Since 2022, school choice proponents have successfully deployed that playbook across the country, systematically ousting rural Republicans who refuse to get in line behind the issue the party now considers a “litmus” issue. In Texas this spring, Gov. Greg Abbott successfully knocked out six of eight incumbents, clearing the way for Iowa-style education savings accounts in that state.
But voucher advocates may be too quick to celebrate the success of their new political strategy. For one, the conditions that led so many rural Republicans to oppose school privatization in the first place haven’t gone away. Indeed, the predictions that rural residents would be sending their tax dollars to subsidize vouchers for affluent families in cities is being borne out. Meanwhile, the new political calculus means that rural Republicans can no longer count on having representatives that advocate for the local public school, even as it remains the center of the community and often the largest employer. The result is that what may look like political strength on the part of the “education freedom” movement may turn out to be a liability.

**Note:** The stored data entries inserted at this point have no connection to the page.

(** The last row of a sorted list is a row that every row is below. *)
Lemma last_row_of_sorted (R : row -> row -> Prop) (rows : list row) (r : row) :
  StronglySorted R rows -> last_row rows = Ok r -> R r r ->
  forall x, In x rows -> R x r.
Proof.
  intros Hs H Hr x Hx. apply last_row_inv in H as (front & ->).
  apply in_app_or in Hx as [Hx | [<- | []]]; [| exact Hr].
  apply sorted_snoc in Hs. rewrite Forall_forall in Hs. apply Hs, Hx.
Qed.

(** * The latest value of a macro series *)

Lemma na_last_le_stamps (a b : coerced) :
  na_last_le (stamp_cell a) (stamp_cell b) = true -> date_le a b.
Proof.
  destruct a as [s | |], b as [t | |]; cbn; try discriminate; try tauto.
  apply Z.leb_le.
Qed.

Section Macro.

Variable to_datetime : list cell -> nat -> coerced.
Variable tie_rank : list cell -> nat -> nat.

(** The rows of a group, sorted by date: the last one is a row of the
    group that no row of the group comes after, a missing date coming
    after every timestamp. *)
Lemma latest_of_group (wf : DataFrame) (pairs : list (row * coerced)) :
  has_column "date" wf = true ->
  pairs <> [] ->
  exists by_date r o,
    sort_values tie_rank "date" true
                {| columns := columns wf;
                   records := map (working_row "date") pairs |} = Ok by_date
    /\ last_row (records by_date) = Ok (working_row "date" (r, o))
    /\ In (r, o) pairs
    /\ forall r' o', In (r', o') pairs -> date_le o' o.
Proof.
  intros Hdate Hne.
  set (rows := map (working_row "date") pairs).
  assert (Hs : sortable_keys (map (row_get "date") rows) = true).
  { apply sortable_keys_pairwise. intros a b Ha Hb Na Nb.
    unfold rows in Ha, Hb. rewrite map_map in Ha, Hb.
    apply in_map_iff in Ha as (pa & <- & _).
    apply in_map_iff in Hb as (pb & <- & _).
    rewrite working_row_date in *.
    apply stamp_cell_comparable; assumption. }
  rewrite (sort_values_Ok tie_rank "date" true
             {| columns := columns wf; records := rows |} Hdate Hs).
  cbn [records].
  destruct (last_row_Ok (nargsort tie_rank (row_get "date") true rows))
    as (x & Hlast).
  { intros E. apply (f_equal (@List.length row)) in E.
    rewrite (Permutation_length (nargsort_perm tie_rank _ true rows)) in E.
    unfold rows in E. rewrite length_map in E.
    destruct pairs; [contradiction | discriminate E]. }
  assert (Hx : In x rows) by (eapply nargsort_In, last_row_In, Hlast).
  unfold rows in Hx. apply in_map_iff in Hx as ([r o] & Ex & Hin).
  subst x. eexists. exists r, o. split; [reflexivity |]. cbn [records].
  split; [exact Hlast |]. split; [exact Hin |].
  intros r' o' Hin'.
  pose proof (last_row_of_sorted
                (fun a b => na_last_le (row_get "date" a) (row_get "date" b) = true)
                _ _ (nargsort_sorted tie_rank (row_get "date") rows Hs) Hlast)
    as Hmax.
  cbv beta in Hmax. rewrite working_row_date in Hmax.
  assert (Hrefl : na_last_le (stamp_cell (snd (r, o))) (stamp_cell (snd (r, o)))
                  = true).
  { cbn [snd]. destruct o as [t | |]; cbn; try reflexivity. apply Z.leb_refl. }
  specialize (Hmax Hrefl (working_row "date" (r', o'))).
  rewrite working_row_date in Hmax. cbn [snd] in Hmax.
  apply na_last_le_stamps, Hmax.
  apply nargsort_In. unfold rows. apply in_map, Hin'.
Qed.

End Macro.

Section MacroSeries.

Variable to_datetime : list cell -> nat -> coerced.
Variable tie_rank : list cell -> nat -> nat.

Lemma py_float_numeric (c : cell) :
  numeric_or_null c = true -> exists x, py_float c = Ok x.
Proof. destruct c; try discriminate; intros _; eexists; reflexivity. Qed.

(** The statistics of one series on the working rows of a table:
    [value_latest] is the rounded value of a row of the series that no
    row of the series comes after in the order of the dates, a missing
    date coming after every timestamp. *)
Lemma fred_series_stats_latest (wf : DataFrame) (rows : list row) (s : string) :
  records wf = map (working_row "date") (dated to_datetime "date" rows) ->
  has_column "date" wf = true ->
  has_column "value" wf = true ->
  forallb (fun r => numeric_or_null (row_get "value" r)) rows = true ->
  rows_carrying "series_id" s rows <> [] ->
  exists entry r o x,
    fred_series_stats tie_rank wf (CStr s) = Ok entry
    /\ In (r, o) (dated to_datetime "date" rows)
    /\ row_get "series_id" r = CStr s
    /\ (forall r' o', In (r', o') (dated to_datetime "date" rows) ->
                      row_get "series_id" r' = CStr s -> date_le o' o)
    /\ py_float (row_get "value" r) = Ok x
    /\ field ["value_latest"] entry = Some (PFloat (round4 x)).
Proof.
  intros Hrec Hdate Hvalue Hnum Hgroup.
  destruct (group_of_key to_datetime "date" "series_id" s rows)
    as (pairs & Hwhere & Hpairs & Hfst); [discriminate | reflexivity |].
  assert (Hin : forall ro, In ro pairs ->
                           In ro (dated to_datetime "date" rows)
                           /\ row_get "series_id" (fst ro) = CStr s).
  { intros ro Hro. rewrite Hpairs in Hro. apply filter_In in Hro as [Hro Hs].
    split; [exact Hro |].
    destruct (row_get "series_id" (fst ro)); try discriminate Hs.
    apply String.eqb_eq in Hs; subst; reflexivity. }
  assert (Hne : pairs <> []).
  { intros E. rewrite E in Hfst. simpl in Hfst. symmetry in Hfst. contradiction. }
  destruct (latest_of_group tie_rank wf pairs Hdate Hne)
    as (by_date & r & o & Hsort & Hlast & Hrt & Hmax).
  destruct (numeric_values_Ok (map (row_get "value") (rows_carrying "series_id" s rows)))
    as (qs & Hqs).
  { rewrite forallb_map. apply forallb_filter, Hnum. }
  destruct (py_float_numeric (row_get "value" r)) as (x & Hx).
  { rewrite forallb_forall in Hnum. apply Hnum.
    destruct (Hin _ Hrt) as [Hd _].
    rewrite <- (dated_fst to_datetime "date" rows).
    apply (in_map fst) in Hd. exact Hd. }
  unfold fred_series_stats. rewrite Hrec, Hwhere.
  rewrite !getcol_rows by assumption. cbn [bind].
  rewrite working_column, Hfst by (discriminate || reflexivity).
  unfold series_mean, series_min, series_max. rewrite Hqs. cbn [bind].
  rewrite Hsort. cbn [bind]. rewrite Hlast. cbn [bind].
  rewrite working_row_other by (discriminate || reflexivity).
  cbn [fst]. rewrite Hx. cbn [bind].
  eexists. exists r, o, x. split; [reflexivity |].
  destruct (Hin _ Hrt) as [Hd Hs]. split; [exact Hd |]. split; [exact Hs |].
  split; [| split; [exact Hx | reflexivity]].
  intros r' o' Hd' Hs'. apply (Hmax r' o').
  rewrite Hpairs. apply filter_In. split; [exact Hd' |].
  cbn [fst]. rewrite Hs'. apply String.eqb_refl.
Qed.

Lemma macro_table_gaps (df : DataFrame) :
  macro_table to_datetime df -> macro_table_with_gaps to_datetime df.
Proof.
  intros (Hrows & Hcols & Hcells & Hdates).
  split; [exact Hrows |]. split; [exact Hcols |]. split; [exact Hcells |].
  rewrite forallb_forall in Hdates. apply Forall_forall.
  intros o Ho E. specialize (Hdates o Ho). rewrite E in Hdates.
  discriminate Hdates.
Qed.

(** On a macro table whose dates convert, to a timestamp or to NaT, the
    normalizer returns a document whose [by_series] has one entry per
    distinct series id, in sorted order, each computed by
    [fred_series_stats] on the working rows. *)
Lemma prepare_fred_structure
  (now : Z) (name : string) (df : DataFrame) (config : pydict)
  (data_type : string) :
  macro_table_with_gaps to_datetime df ->
  exists doc stats,
    prepare_fred_dataset to_datetime tie_rank now name df config data_type = Ok doc
    /\ field ["stats"; "by_series"] doc = Some (PDict stats)
    /\ Forall2 (fun k kv =>
                  fst kv = PCell k
                  /\ fred_series_stats tie_rank
                       {| columns := columns (drop_internal df);
                          records := map (working_row "date")
                                         (dated to_datetime "date" (records df)) |}
                       k = Ok (snd kv))
               (isort cell_le (unique (map (row_get "series_id") (records df))))
               stats.
Proof.
  intros (Hrows & Hcols & Hcells & Hdates).
  cbn [forallb] in Hcols.
  repeat (apply andb_true_iff in Hcols as [?Hc Hcols]).
  assert (Hstr : forallb (fun r => is_str (row_get "series_id" r)) (records df) = true).
  { rewrite forallb_forall in Hcells |- *. intros r Hr.
    specialize (Hcells r Hr). apply andb_true_iff in Hcells as [H _]. exact H. }
  assert (Hnum : forallb (fun r => numeric_or_null (row_get "value" r)) (records df) = true).
  { rewrite forallb_forall in Hcells |- *. intros r Hr.
    specialize (Hcells r Hr). apply andb_true_iff in Hcells as [_ H]. exact H. }
  assert (Hhas : forall c, public_label c -> has_column c df = true ->
                           has_column c (drop_internal df) = true)
    by (intros c Hp Hc'; rewrite has_column_drop_internal; assumption).
  unfold prepare_fred_dataset.
  set (df' := drop_internal df).
  replace ((len df' =? 0)%nat || negb (has_column "date" df')
           || negb (has_column "series_id" df')) with false.
  2:{ unfold df'. rewrite len_drop_internal, !Hhas by (assumption || reflexivity).
      unfold len. destruct (records df); [contradiction | reflexivity]. }
  rewrite assign_datetime_Ok.
  2:{ apply Hhas; [reflexivity | assumption]. }
  2:{ unfold df'. rewrite (outcomes_ext _ _ _ (records df))
        by (apply column_drop_internal; reflexivity).
      exact Hdates. }
  cbn [bind].
  set (df1 := assign_datetime_coerce to_datetime "date" df').
  assert (Hrows1 : records df1
                   = map (working_row "date")
                         (dated to_datetime "date" (records df)))
    by (apply working_rows; reflexivity).
  assert (Hdf1 : df1 = {| columns := columns df';
                          records := map (working_row "date")
                                         (dated to_datetime "date" (records df)) |}).
  { rewrite <- Hrows1. reflexivity. }
  assert (Hcol1 : forall d, "date" <> d -> public_label d ->
                            map (row_get d) (records df1)
                            = map (row_get d) (records df)).
  { intros d Hd Hp. rewrite Hrows1, working_column by assumption.
    rewrite dated_fst. reflexivity. }
  assert (Hhas1 : forall c, public_label c -> has_column c df = true ->
                            has_column c df1 = true)
    by (intros c Hp Hc'; apply (Hhas c Hp Hc')).
  rewrite (getcol_has "series_id" df1) by (apply Hhas1; [reflexivity | assumption]).
  cbn [bind]. rewrite Hcol1 by (discriminate || reflexivity).
  rewrite py_sorted_comparable.
  2:{ intros a b Ha Hb.
      apply unique_In, in_map_iff in Ha as (ra & <- & Hra).
      apply unique_In, in_map_iff in Hb as (rb & <- & Hrb).
      rewrite forallb_forall in Hstr.
      pose proof (Hstr ra Hra) as Ea. pose proof (Hstr rb Hrb) as Eb.
      destruct (row_get "series_id" ra), (row_get "series_id" rb);
        try discriminate Ea; try discriminate Eb; reflexivity. }
  cbn [bind].
  destruct (foldM_dict_set (fred_series_stats tie_rank df1)
              (isort cell_le (unique (map (row_get "series_id") (records df)))) [])
    as (stats & Hfold & Hstats).
  { apply isort_distinct, unique_distinct. }
  { reflexivity. }
  { intros k Hk. apply isort_In in Hk.
    assert (Hs : exists s, k = CStr s).
    { apply unique_In, in_map_iff in Hk as (r & <- & Hr).
      rewrite forallb_forall in Hstr. specialize (Hstr r Hr).
      destruct (row_get "series_id" r); try discriminate Hstr.
      eexists; reflexivity. }
    destruct Hs as (s & ->).
    destruct (fred_series_stats_latest df1 (records df) s)
      as (entry & _ & _ & _ & He & _); try assumption.
    - apply Hhas1; [reflexivity | assumption].
    - apply Hhas1; [reflexivity | assumption].
    - apply rows_carrying_nonempty, unique_In, Hk.
    - exists entry; exact He. }
  rewrite Hfold. cbn [bind app].
  rewrite (getcol_has "date" df1) by (apply Hhas1; [reflexivity | assumption]).
  cbn [bind].
  rewrite (sort_values_by_Ok ["series_id"; "date"] df1).
  2:{ intros c [<- | [<- | []]].
      - split; [apply Hhas1; [reflexivity | assumption] |].
        rewrite Hcol1 by (discriminate || reflexivity).
        apply sortable_keys_pairwise. intros a b Ha Hb _ _.
        apply in_map_iff in Ha as (ra & <- & Hra).
        apply in_map_iff in Hb as (rb & <- & Hrb).
        rewrite forallb_forall in Hstr.
        pose proof (Hstr ra Hra) as Ea. pose proof (Hstr rb Hrb) as Eb.
        destruct (row_get "series_id" ra), (row_get "series_id" rb);
          try discriminate Ea; try discriminate Eb; reflexivity.
      - split; [apply Hhas1; [reflexivity | assumption] |].
        apply sortable_keys_pairwise. intros a b Ha Hb Hna Hnb.
        rewrite Hrows1, map_map in Ha, Hb.
        apply in_map_iff in Ha as (pa & <- & _).
        apply in_map_iff in Hb as (pb & <- & _).
        rewrite working_row_date in *.
        apply stamp_cell_comparable; assumption. }
  cbn [bind].
  unfold select.
  match goal with
  | |- context [find ?p ?l] => replace (find p l) with (@None string)
  end.
  2:{ cbn [find]. rewrite !has_column_same_columns.
      rewrite !Hhas1 by (assumption || reflexivity). reflexivity. }
  cbn [bind].
  eexists. exists stats. split; [reflexivity |]. split; [reflexivity |].
  rewrite <- Hdf1. exact Hstats.
Qed.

There’s another reason why the single-minded determination of Betsy DeVos and her allies to make hostility to public education a signature GOP issue is so dangerous. By drowning local races in dark money, the voucher lobby is fueling precisely the kind of extremism that voters in both parties loathe. In Wyoming, for example, out-of-state school choice PACs spent unprecedented sums in order to knock out incumbents who’ve opposed vouchers, drowning voters in mailers filled with outrageous claims. As one rural GOP senator lamented, he and his colleagues were spending all of their time addressing “some made up lie that someone from Virginia or Texas made up.”

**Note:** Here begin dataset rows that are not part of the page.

(** * BracketMot: the L-bracket sizing computation of [BracketMot.py]

    A shallow embedding of [src/BracketMot.py] and the properties its
    specification states about it.

    Numbers.  The program computes with Python [float]s.  The main
    development reads them as exact rationals ([Q]): the specification
    speaks of real-valued lengths.  Module [Binary64] embeds the same
    formulas a second time over IEEE-754 binary64 numbers (Rocq's
    primitive floats), as the interpreter evaluates them.  Order and
    monotonicity survive rounding; an exact equality or a tight bound
    between rounded results need not, and where the two readings part
    the statement says which one it is about.

    The CAD kernel.  [cadquery] is an external library.  Its calls are
    kept as symbolic terms ([Shape]); only the few conventions the program
    relies on are modelled (a circle drawn on a workplane with no pushed
    points sits at the workplane origin). *)

From Stdlib Require Import QArith Qminmax Lqa Lia List String Bool.
From Stdlib Require Import Floats.PrimFloat.
From Stdlib Require Import Floats.FloatOps Floats.FloatAxioms Floats.SpecFloat.
Import ListNotations.

Local Open Scope Q_scope.

(* ------------------------------------------------------------------ *)
(** ** Python builtins used by the program *)

(** [max(a, b)] keeps its first argument unless the second is strictly
    greater. *)
Definition py_max (a b : Q) : Q :=
  match b ?= a with
  | Gt => b
  | _ => a
  end.

(** [min(a, b)] keeps its first argument unless the second is strictly
    smaller. *)
Definition py_min (a b : Q) : Q :=
  match b ?= a with
  | Lt => b
  | _ => a
  end.

(** A 2D point, a Python pair of floats. *)
Definition Point2 : Type := Q * Q.

Definition Vec3 : Type := Q * Q * Q.

(* ------------------------------------------------------------------ *)
(** ** The two dataclasses *)

Record MotorFixedSpec : Type := mkMotorFixedSpec {
  flange_size : Q;
  body_diameter : Q;
  mount_hole_pitch : Q;
  mount_hole_diameter : Q;
  mount_hole_clearance : Q;
  pilot_diameter : Q;
  pilot_clearance : Q
}.

(** [MotorFixedSpec()] : every field at its dataclass default. *)
Definition MotorFixedSpec_default : MotorFixedSpec := {|
  flange_size := 60.0;
  body_diameter := 60.0;
  mount_hole_pitch := 49.5;
  mount_hole_diameter := 4.5;
  mount_hole_clearance := 0.5;
  pilot_diameter := 54.0;
  pilot_clearance := 2.0
|}.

So what happens now? A recent race in deep red northern Idaho may offer some clues.
In one of the most highly contested primaries in the Idaho Legislature this spring, a far-right incumbent in North Idaho was defeated by a more moderate Republican who ran as a vocal defender of local public schools. In a contest that was billed as being about the future of the GOP in this part of the state, school vouchers and the rising hostility to public education emerged as a potent symbol of the GOP’s increasing extremism.
Amid all of the rancor and red-hot rhetoric, it can be easy to forget that hostility to public education is not a mainstream position. That’s because, until recently, politicians on both sides of the aisle understood that strong public schools are essential for a state like Iowa. They anchor communities, strengthen and contribute to the local economy, and provide a better quality of life for Iowa residents. Today, too many Republicans seem to have convinced themselves that we don’t need public education anymore. It may not be long before their constituents remind them to the contrary.
Jennifer C. Berkshire is the author of “The Education Wars: A Citizen’s Guide and Defense Manual.”